- _Task to complete_
Set down, please, without alteration, the lines of the entries below from the first through the one containing "[apply leaves_element_write; discriminate".

::::::::::

(** The part of [updateLongtermScore] after the three writes to the grade
    element does not come back to it. *)
Lemma after_grade_leaves_grade (data : score_data) :
  leaves_element "lt-grade"
    (write_element "lt-score" (set_textContent (pretty (score data))) ;;
     write_element "lt-message" (set_textContent (message data)) ;;
     match details data with
     | Some d =>
         updateDetailBar "lt-loss" (sub_score d "packet_loss") ;;
         updateDetailBar "lt-ping" (sub_score d "ping") ;;
         updateDetailBar "lt-conn" (sub_score d "connection") ;;
         updateDetailBar "lt-jitter" (sub_score d "jitter") ;;
         write_element "lt-stats"
           (set_innerHTML (Stats (record_count data) (hours_analyzed data)
                                 (sub_avg_ms d) (sub_events d)))
     | None => mret tt
     end).
Proof.
  repeat (apply leaves_element_bind;
          [apply leaves_element_write; discriminate | intros _]).
  destruct (details data) as [d |]; [| apply leaves_element_ret].
  repeat (apply leaves_element_bind;
          [apply leaves_element_updateDetailBar; discriminate | intros _]).
  apply leaves_element_write. discriminate.
Qed.

Lemma grade_writes_compose g e :
  classList_add (grade_class g)
    (set_className ["score-grade"] (set_textContent g e)) = grade_rendered g e.
Proof.
  unfold classList_add, set_className, set_textContent, grade_rendered,
    tokens_add. cbn [className textContent style_width innerHTML].
  destruct (decide (grade_class g ∈ ["score-grade"])) as [Hin | _];
    [| reflexivity].
  apply list_elem_of_singleton in Hin.
  contradiction (grade_class_not_score_grade g).
Qed.

(** X19. Whenever the grade element exists and the response parses, the
    grade element ends up with the text of the new grade and with exactly
    the two classes [score-grade] and the class of that grade, whatever
    classes it carried before and whatever happens to the rest of the
    panel (elements missing, details absent). *)
Theorem grade_element_shows_latest_grade data p e :
  elements p !! "lt-grade" = Some e ->
  elements (exec (updateLongtermScore_resume (Body data)) p) !! "lt-grade"
    = Some (grade_rendered (grade data) e).
Proof.
  intros He. unfold exec, updateLongtermScore_resume, try_catch, await.
  unfold mbind at 1. unfold M_bind at 1. unfold mret at 1. unfold M_ret at 1.
  rewrite write_element_bind by (rewrite He; eauto).
  rewrite write_element_bind
    by (cbn [elements set_elements]; rewrite lookup_alter_eq, He; eauto).
  rewrite write_element_bind
    by (cbn [elements set_elements]; rewrite !lookup_alter_eq, He; eauto).
  rewrite !set_elements_twice.
  match goal with
  | |- context [?rest (set_elements ?F p)] =>
      pose proof (after_grade_leaves_grade data (set_elements F p)) as Hrest;
      unfold exec in Hrest;
      destruct (rest (set_elements F p)) as [[[] | err] q]
  end; cbn [snd] in *; cbn [elements console_error modify snd];
    rewrite Hrest; cbn [elements set_elements];
    rewrite !lookup_alter_eq, He; cbn [fmap option_fmap option_map];
    rewrite grade_writes_compose; reflexivity.
Qed.

Lemma grade_element_shows_latest_grade_on_panel :
  elements (exec (updateLongtermScore_resume (Body (no_details "B+" 78 "ok")))
                 panel_page) !! "lt-grade"
    = Some {| className := ["score-grade"; "grade-b"]; textContent := "B+";
              style_width := ""; innerHTML := None |}.
Proof.
  apply (grade_element_shows_latest_grade (no_details "B+" 78 "ok")
           panel_page blank).
  reflexivity.
Defined.

Lemma write_element_missing_bind id f (k : M page unit) p :
  elements p !! id = None ->
  (write_element id f ;; k) p =
    (Threw (TypeError "getElementById(...) is null"), p).
Proof.
  intros Hnone. unfold mbind at 1. unfold M_bind at 1. unfold write_element.
  unfold mbind at 1. unfold M_bind at 1. unfold get. rewrite Hnone.
  reflexivity.
Qed.

Lemma resume_missing_score data p :
  elements p !! "lt-score" = None ->
  updateLongtermScore_resume (Body data) p =
    (Returned tt,
     {| charts := charts p; currentPeriod := currentPeriod p;
        elements := alter (grade_rendered (grade data)) "lt-grade" (elements p);
        buttons := buttons p; requests := requests p;
        console := console p ++ [missing_element_error] |}).
Proof.
  intros Hscore. unfold updateLongtermScore_resume, try_catch, await.
  unfold mbind at 1. unfold M_bind at 1. unfold mret at 1. unfold M_ret at 1.
  destruct (elements p !! "lt-grade") as [e |] eqn:He.
  - rewrite write_element_bind by (rewrite He; eauto).
    rewrite write_element_bind
      by (cbn [elements set_elements]; rewrite lookup_alter_eq, He; eauto).
    rewrite write_element_bind
      by (cbn [elements set_elements]; rewrite !lookup_alter_eq, He; eauto).
    rewrite !set_elements_twice.
    rewrite write_element_missing_bind
      by (cbn [elements set_elements];
          rewrite !lookup_alter_ne by discriminate; exact Hscore).
    unfold console_error, modify, set_elements.
    cbn [charts currentPeriod elements buttons requests console].
    f_equal. f_equal.
    rewrite !alter_alter_eq.
    apply alter_ext. intros x _. cbn. apply grade_writes_compose.
  - rewrite write_element_missing_bind by exact He.
    unfold console_error, modify.
    f_equal. f_equal.
    apply map_eq. intros k. rewrite lookup_alter.
    destruct (decide ("lt-grade" = k)) as [<- | _]; [rewrite He |]; reflexivity.
Qed.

::::::::::

- _Result for this exercise_
(** The part of [updateLongtermScore] after the three writes to the grade
    element does not come back to it. *)
Lemma after_grade_leaves_grade (data : score_data) :
  leaves_element "lt-grade"
    (write_element "lt-score" (set_textContent (pretty (score data))) ;;
     write_element "lt-message" (set_textContent (message data)) ;;
     match details data with
     | Some d =>
         updateDetailBar "lt-loss" (sub_score d "packet_loss") ;;
         updateDetailBar "lt-ping" (sub_score d "ping") ;;
         updateDetailBar "lt-conn" (sub_score d "connection") ;;
         updateDetailBar "lt-jitter" (sub_score d "jitter") ;;
         write_element "lt-stats"
           (set_innerHTML (Stats (record_count data) (hours_analyzed data)
                                 (sub_avg_ms d) (sub_events d)))
     | None => mret tt
     end).
Proof.
  repeat (apply leaves_element_bind;
          [apply leaves_element_write; discriminate | intros _]).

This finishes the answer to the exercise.